53BP1-the 'Pandora's box' of genome integrity

Abstract

53BP1 has several functions in the maintenance of genome integrity. It functions as a key mediator involved in double-strand break (DSB) repair, which functions to maintain a balance in the repair pathway choices and in preserving genomic stability. While its DSB repair functions are relatively well-characterized, its role in DNA replication and replication fork protection is less understood. In response to replication stress, 53BP1 contributes to fork protection by regulating fork reversal and restart. It helps maintain replication fork stability and speed, with 53BP1 loss leading to defective fork progression and increased sensitivity to replication stress agents.

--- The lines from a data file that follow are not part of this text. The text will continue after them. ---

(* ===== verification/TestKit.v ===== *)
(** * The test harness

    The crate's unit tests are programs that end or panic.  Here a test is a value of the panic
    monad, the assertion macros are its primitives, and a suite is a list of named tests.  The tests
    run on the codec of [FrameJson.v]. *)

From S2P Require Import Prelude Text Json Limits Serde JsonText FrameJson.
Local Open Scope Z_scope.

Definition Test : Type := panics unit.

(** [assert!], [assert_eq!]. *)
Definition assert (b : bool) : Test := if b then Ok tt else Err "assertion failed".
Definition assert_eq {A} `{EqDecision A} (left right : A) : Test :=
  if bool_decide (left = right) then Ok tt else Err "assertion `left == right` failed".

(** [Result::expect], [Result::expect_err], [Option::expect]. *)
Definition expect {A E} (r : result A E) (msg : string) : panics A :=
  match r with Ok a => Ok a | Err _ => Err msg end.
Definition expect_err {A E} (r : result A E) (msg : string) : panics E :=
  match r with Ok _ => Err msg | Err e => Ok e end.
Definition expect_some {A} (o : option A) (msg : string) : panics A :=
  match o with Some a => Ok a | None => Err msg end.

(** Statements one after the other: the first panic ends the test. *)
Fixpoint in_turn (tests : list Test) : Test :=
  match tests with
  | [] => Ok tt
  | test :: rest => let? _ := test in in_turn rest
  end.

(** [for item in items { .. }]. *)
Definition for_all {A} (items : list A) (body : A -> Test) : Test := in_turn (map body items).

(** [codec/limits.rs]: what a panic says. *)
Definition panic_message {A} (body : panics A) : panics string :=
  expect_err body "expected a panic, the builder returned".

(** [str::repeat] of a one-character string, [vec![byte; n]]. *)
Definition str_repeat (c : u8) (n : Z) : string := of_bytes (repeat c (Z.to_nat n)).
Definition vec_of (c : u8) (n : Z) : bytes := repeat c (Z.to_nat n).

(** A literal with its double quotes written as single ones. *)
Definition json_text (text : string) : string :=
  of_bytes (map (fun c => if bool_decide (c = "'"%char) then quote else c) (to_bytes text)).
Definition end_of_line : string := String "010" EmptyString.
Definition json_bytes (text : string) : bytes := to_bytes (json_text text).

(** [serde_json::to_string], [from_str] of a type with reader [read], and [value[key]]. *)
Definition to_text (v : Value) : string := of_bytes (print_value v).
Definition from_text {A} (read : Value -> decoded A) (text : string) : result A string :=
  match parse_json (to_bytes text) with
  | Some (v, rest) => if bool_decide (skip_space rest = []) then read v else Err "trailing characters"
  | None => Err "expected value"
  end.
Definition index_of (v : Value) (key : string) : Value :=
  match v with VObject m => default Null (map_get key m) | _ => Null end.

(** The tests of a suite that do not pass. *)
Definition failures (s : list (string * Test)) : list string := map fst (filter (fun t => t.2 <> Ok tt) s).
(** [for message in &messages { decoded = reassembler.push(message).expect("accepts"); }] *)
Fixpoint push_messages (reassembler : ChunkReassembler) (decoded : option Frame) (messages : list bytes) :
    panics (ChunkReassembler * option Frame) :=
  match messages with
  | [] => Ok (reassembler, decoded)
  | message :: rest =>
      let '(reassembler, pushed) := push_chunk reassembler message in
      let? decoded := expect pushed "accepts" in
      push_messages reassembler decoded rest
  end.

Definition a_round_trip_through_the_chunker_keeps_the_frame : Test :=
  let frame := bulk_request 40000 in
  let? messages := expect (encode_chunks frame MIN_MAX_MESSAGE_BYTES DEFAULT_MAX_FRAME_BYTES) "encodes" in
  let? reassembler := reassembler_new MIN_MAX_MESSAGE_BYTES DEFAULT_MAX_FRAME_BYTES in
  let? (reassembler, decoded) := push_messages reassembler None messages in
  in_turn [assert_eq decoded (Some frame); assert (negb (is_reassembling reassembler))].

Definition a_wrong_format_version_is_refused : Test :=
  let? refusal := refusal_of (raw_message 2 0 1 (json_bytes "{'type':'ping'}")) "version" in
  assert_eq refusal ChunkVersion.

Definition a_short_header_is_refused : Test :=
  let? refusal := refusal_of (map byte_of_Z [1; 0; 0; 0; 0]) "header" in
  let? _ := assert_eq refusal ChunkHeader in
  let? empty := refusal_of [] "header" in
  assert_eq empty ChunkHeader.

Definition a_zero_or_oversized_count_is_refused : Test :=
  let? zero := refusal_of (raw_message 1 0 0 []) "zero" in
  let? _ := assert_eq zero ChunkCount in
  let? over := refusal_of (raw_message 1 0 16385 (vec_of (byte_of_Z 0) MIN_NONFINAL_PAYLOAD_BYTES)) "bound" in
  assert_eq over ChunkCount.

Definition an_index_that_is_not_the_expected_one_is_refused : Test :=
  let? refusal := refusal_of (raw_message 1 1 1 (json_bytes "{'type':'ping'}")) "index" in
  assert_eq refusal ChunkIndex.

Definition a_gap_in_the_indexes_is_refused_and_resets : Test :=
  let payload := vec_of "x" MIN_NONFINAL_PAYLOAD_BYTES in
  let? reassembler := fresh_reassembler in
  let? reassembler := push_expecting reassembler (raw_message 1 0 3 payload) None "first" in
  let '(reassembler, pushed) := push_chunk reassembler (raw_message 1 2 3 payload) in
  let? error := expect_err pushed "gap" in
  in_turn [assert_eq (kind error) ChunkIndex; assert (negb (is_reassembling reassembler))].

However, 53BP1's precise role in fork protection remains debated, as some studies have not observed protective effects. Therefore, it is critical to determine the role of 53BP1 in replication to better understand when it promotes replication fork protection, and the underlying mechanisms involved. Moreover, 53BP1's function in replication stress extends beyond its activity at active replication forks; it also forms specialized nuclear bodies (NBs) which protect stretches of under-replicated DNA (UR-DNA) transmitted from a previous cell cycle to daughter cells through mitosis. The mechanism of 53BP1 NBs in the coordination of replication and repair events at UR-DNA loci is not fully understood and warrants further investigation. The present review article focuses on elucidating 53BP1's functions in replication stress (RS), its role in replication fork protection, and the significance of 53BP1 NBs in this context to provide a more comprehensive understanding of its less well-established role in DNA replication.

Keywords: DNA damage repair; DNA replication; Double-strand break repair; Fork protection; Genome integrity; Nuclear bodies; Replication stress.